*** Block opens ***

(** ** Reading from a stream *)

Lemma ReadVarint_loop_ok fuel l e value n v k :
  bytes l -> 0 <= n -> Z.of_nat fuel + n <= 4 -> 0 <= value < 128 ^ n ->
  dec_varint_groups fuel l = Some (v, k) ->
  ReadVarint_loop fuel (mkReader l e) n value (128 ^ n) = Ok (value + 128 ^ n * v, n + k, mkReader (zdrop k l) e).
Proof.
  revert l value n v k. induction fuel as [|fuel IH]; intros l value n v k Hl Hn Hf Hv; simpl; [done|].
  destruct l as [|b t]; [done|].
  apply bytes_cons in Hl as [Hb Ht]. simpl.
  assert (Hp : 128 ^ (n + 1) = 128 ^ n * 128) by (rewrite Z.pow_add_r; lia).
  assert (Hn4 : 128 ^ n * 128 <= 128 ^ 4) by (rewrite <- Hp; apply Z.pow_le_mono_r; lia).
  assert (Hpos : 0 < 128 ^ n) by (apply Z.pow_pos_nonneg; lia).
  change (128 ^ 4) with 268435456 in Hn4.
  pose proof (Z.mod_pos_bound b 128 eq_refl).
  rewrite land_128 by done. unfold is_u8 in Hb. rewrite land_127 by lia.
  rewrite (u32_small (b mod 128 * 128 ^ n)) by (unfold is_u32; pow2; nia).
  rewrite (u32_small (value + _)) by (unfold is_u32; pow2; nia).
  rewrite (u32_small (128 ^ n * 128)) by (unfold is_u32; pow2; nia).
  destruct (Z.ltb_spec b 128) as [Hlt|Hge].
  - intros [= <- <-]. rewrite Z.mod_small by lia. do 2 f_equal. f_equal. lia.
  - rewrite <- Hp. replace (b mod 128) with (b - 128) in *
      by (pow2; replace b with (b - 128 + 1 * 128) at 2 by lia; rewrite Z.mod_add, Z.mod_small; lia).
    destruct (dec_varint_groups fuel t) as [[v' k']|] eqn:E; [|discriminate].
    intros [= <- <-]. destruct (dec_groups_bound _ _ _ _ Ht E) as (? & ? & ?).
    rewrite (IH _ _ _ v' k'); [|done|lia|lia|nia|done].
    f_equal. f_equal; [f_equal; nia|]. f_equal.
    rewrite Z.add_comm. unfold zdrop. replace (Z.to_nat (1 + k')) with (S (Z.to_nat k')) by lia. done.
Qed.

(** [ReadVarint] decodes what [DecodeVarint] decodes, and leaves the reader
    after it. *)
Lemma ReadVarint_ok l e v k :
  bytes l -> DecodeVarint l = Ok (v, k) ->
  ReadVarint (mkReader l e) = Ok (v, k, mkReader (zdrop k l) e).
Proof.
  intros Hl. rewrite DecodeVarint_spec by done.
  destruct (dec_varint_groups 4 l) as [[v' k']|] eqn:E; [|discriminate]. intros [= <- <-].
  unfold ReadVarint. change (Z.to_nat maxVarintBytes) with 4%nat.
  pose proof (ReadVarint_loop_ok 4 l e 0 0 v' k' Hl) as L. change (128 ^ 0) with 1 in L.
  rewrite L by (done || lia). do 3 f_equal; lia.
Qed.

Lemma ReadVarint_loop_no_panic fuel r n value m : no_panic (ReadVarint_loop fuel r n value m).
Proof.
  revert r n value m. induction fuel as [|fuel IH]; intros [l e] n value m; simpl; [discriminate|].
  destruct l as [|b t]; simpl; [discriminate|]. case_match; [discriminate|apply IH].
Qed.
Lemma ReadVarint_no_panic r : no_panic (ReadVarint r).
Proof. apply ReadVarint_loop_no_panic. Qed.
#[export] Hint Resolve ReadVarint_no_panic : nopanic.

(** [ReadVarint] succeeds only on bytes [DecodeVarint] accepts. *)
Lemma ReadVarint_loop_none fuel l e value n m :
  bytes l -> dec_varint_groups fuel l = None -> exists err, ReadVarint_loop fuel (mkReader l e) n value m = Err err.
Proof.
  revert l value n m. induction fuel as [|fuel IH]; intros [|b t] value n m Hl; cbn [dec_varint_groups ReadVarint_loop ReadByte r_bytes r_end map_err rbind];
    unfold fail; [by eauto..|].
  apply bytes_cons in Hl as [Hb Ht]. rewrite land_128 by done. destruct (b <? 128); [done|].
  destruct (dec_varint_groups fuel t) as [[? ?]|] eqn:E; [done|]. intros _. by apply IH.
Qed.

Lemma ReadVarint_inv l e v k r :
  bytes l -> ReadVarint (mkReader l e) = Ok (v, k, r) -> DecodeVarint l = Ok (v, k) /\ r = mkReader (zdrop k l) e.
Proof.
  intros Hl E. rewrite DecodeVarint_spec by done. destruct (dec_varint_groups 4 l) as [[v' k']|] eqn:G.
  - assert (Hd : DecodeVarint l = Ok (v', k')) by (rewrite DecodeVarint_spec by done; by rewrite G).
    rewrite (ReadVarint_ok l e v' k' Hl Hd) in E. by injection E as <- <- <-.
  - destruct (ReadVarint_loop_none 4 l e 0 0 1 Hl G) as [err He]. unfold ReadVarint in E.
    change (Z.to_nat maxVarintBytes) with 4%nat in E. congruence.
Qed.

(** A decoding that took no more bytes than needed is the encoding. *)
Lemma dec_groups_canonical fuel l v n :
  bytes l -> dec_varint_groups fuel l = Some (v, n) -> n = len (enc_varint_groups fuel v) ->
  ztake n l = enc_varint_groups fuel v.
Proof.
  revert l v n. induction fuel as [|fuel IH]; intros [|b t] v n Hb; simpl; try discriminate.
  apply bytes_cons in Hb as [Hb Ht]. unfold is_u8 in Hb. pow2. destruct (Z.ltb_spec b 128) as [Hlt|Hge].
  - intros [= <- <-] _. by rewrite (proj2 (Z.ltb_lt _ _)).
  - destruct (dec_varint_groups fuel t) as [[v' n']|] eqn:E; [|discriminate]. intros [= <- <-] Hn.
    destruct (dec_groups_bound _ _ _ _ Ht E) as (Hv' & Hn' & _).
    destruct (Z.ltb_spec (b - 128 + 128 * v') 128) as [Hs|Hs]; [change (len [_]) with 1 in Hn; lia|].
    replace ((b - 128 + 128 * v') / 128) with v' in * by dlia.
    replace ((b - 128 + 128 * v') mod 128 + 128) with b by dlia.
    rewrite len_cons in Hn. rewrite <- (IH t v' n' Ht E) by lia.
    unfold ztake. by replace (Z.to_nat (n' + 1)) with (S (Z.to_nat n')) by lia.
Qed.

Lemma ReadVarint_err l e :
  bytes l -> (exists err, ReadVarint (mkReader l e) = Err err) <-> (exists err, DecodeVarint l = Err err).
Proof.
  intros Hl. pose proof (ReadVarint_no_panic (mkReader l e)) as Hp. pose proof (DecodeVarint_no_panic l Hl) as Hp'.
  destruct (DecodeVarint l) as [[v k]|err|] eqn:E; [|split; [by eauto|]|done].
  - rewrite (ReadVarint_ok l e v k Hl E). split; intros [? ?]; discriminate.
  - intros _. destruct (ReadVarint (mkReader l e)) as [[[v k] r]|err'|] eqn:G; [|by eauto|done].
    apply ReadVarint_inv in G as [G _]; [|done]. congruence.
Qed.

(** ** Theorems *)

(** Variable Byte Integers round-trip. Every value MQTT can represent
    is encoded in exactly [VarintSize] bytes, touching nothing else of the
    buffer, and [DecodeVarint] and [ReadVarint] recover the value and stop
    right after it; a larger uint32 is refused. *)
Theorem varint_roundtrip pre old post v e :
  is_u32 v -> bytes post ->
  if v <=? MaxVarintValue
  then len old = VarintSize v ->
       exists enc, EncodeVarint (pre ++ old ++ post) (len pre) v = Ok (pre ++ enc ++ post, VarintSize v)
         /\ len enc = VarintSize v /\ bytes enc
         /\ DecodeVarint (enc ++ post) = Ok (v, VarintSize v)
         /\ ReadVarint (mkReader (enc ++ post) e) = Ok (v, VarintSize v, mkReader post e)
  else EncodeVarint (pre ++ old ++ post) (len pre) v = fail ErrVarintTooLarge.
Proof.
  intros Hu Hb. unfold is_u32 in Hu. destruct (Z.leb_spec v MaxVarintValue) as [Hle|Hgt].
  - intros Hold. exists (enc_varint v). assert (He : bytes (enc_varint v)) by (apply bytes_enc_varint; lia).
    assert (Hd : DecodeVarint (enc_varint v ++ post) = Ok (v, VarintSize v))
      by (rewrite DecodeVarint_spec, dec_enc_varint by (lia || by rewrite bytes_app); done).
    split; [apply EncodeVarint_spec; [lia|done]|]. split; [apply len_enc_varint; lia|]. do 2 (split; [done|]).
    rewrite (ReadVarint_ok (enc_varint v ++ post) e _ _ ltac:(by rewrite bytes_app) Hd). rewrite zdrop_app_len; [done|]. rewrite len_enc_varint; lia.
  - unfold EncodeVarint. by rewrite (proj2 (Z.ltb_lt _ _)).
Qed.

(** Decoding Variable Byte Integers from any bytes. [ReadVarint] on a
    reader and [DecodeVarint] on a slice accept the same encodings with the
    same value and length; the length is at least [VarintSize] of the value,
    with equality exactly for the canonical encoding, so the
    [n == VarintSize(remaining)] test of [ReadPacket] detects every
    non-minimal Remaining Length. *)
Theorem varint_decoders_agree l e :
  bytes l ->
  (forall v n, DecodeVarint l = Ok (v, n) ->
     ReadVarint (mkReader l e) = Ok (v, n, mkReader (zdrop n l) e)
     /\ 0 <= v <= MaxVarintValue /\ VarintSize v <= n <= 4 /\ n <= len l
     /\ ((n =? VarintSize v) = true <-> ztake n l = enc_varint v))
  /\ ((exists err, ReadVarint (mkReader l e) = Err err) <-> (exists err, DecodeVarint l = Err err)).
Proof.
  intros Hb. split; [|by apply ReadVarint_err]. intros v n Hd. destruct (DecodeVarint_ok l v n Hb Hd) as (Hv & Hn & Hl).
  split; [by apply ReadVarint_ok|]. rewrite DecodeVarint_spec in Hd by done.
  destruct (dec_varint_groups 4 l) as [[v' n']|] eqn:E; [|discriminate]. injection Hd as -> ->.
  pose proof (dec_groups_size l v n Hb E). do 3 (split; [lia|]). rewrite Z.eqb_eq. split.
  - intros ->. apply dec_groups_canonical; [done|done|]. symmetry. by apply len_enc_varint.
  - intros Hc. rewrite <- (len_enc_varint v Hv), <- Hc. symmetry. apply len_ztake; lia.
Qed.

Lemma varint_roundtrip_witness :
  exists enc, EncodeVarint ([9] ++ [0; 0] ++ [7]) 1 321 = Ok ([9] ++ enc ++ [7], 2)
    /\ DecodeVarint (enc ++ [7]) = Ok (321, 2).
Proof.
  destruct (varint_roundtrip [9] [0; 0] [7] 321 (Sentinel EOF) ltac:(by split) ltac:(by repeat constructor) eq_refl)
    as (enc & ? & _ & _ & ? & _). by exists enc.
Defined.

*** Block closes ***

The task:
Among the lines of the material above, find those with the word "discriminate". Copy each one.

Exercise result:
    destruct (dec_varint_groups fuel t) as [[v' k']|] eqn:E; [|discriminate].
  destruct (dec_varint_groups 4 l) as [[v' k']|] eqn:E; [|discriminate]. intros [= <- <-].
  revert r n value m. induction fuel as [|fuel IH]; intros [l e] n value m; simpl; [discriminate|].
  destruct l as [|b t]; simpl; [discriminate|]. case_match; [discriminate|apply IH].
  revert l v n. induction fuel as [|fuel IH]; intros [|b t] v n Hb; simpl; try discriminate.
  - destruct (dec_varint_groups fuel t) as [[v' n']|] eqn:E; [|discriminate]. intros [= <- <-] Hn.
  - rewrite (ReadVarint_ok l e v k Hl E). split; intros [? ?]; discriminate.
  destruct (dec_varint_groups 4 l) as [[v' n']|] eqn:E; [|discriminate]. injection Hd as -> ->.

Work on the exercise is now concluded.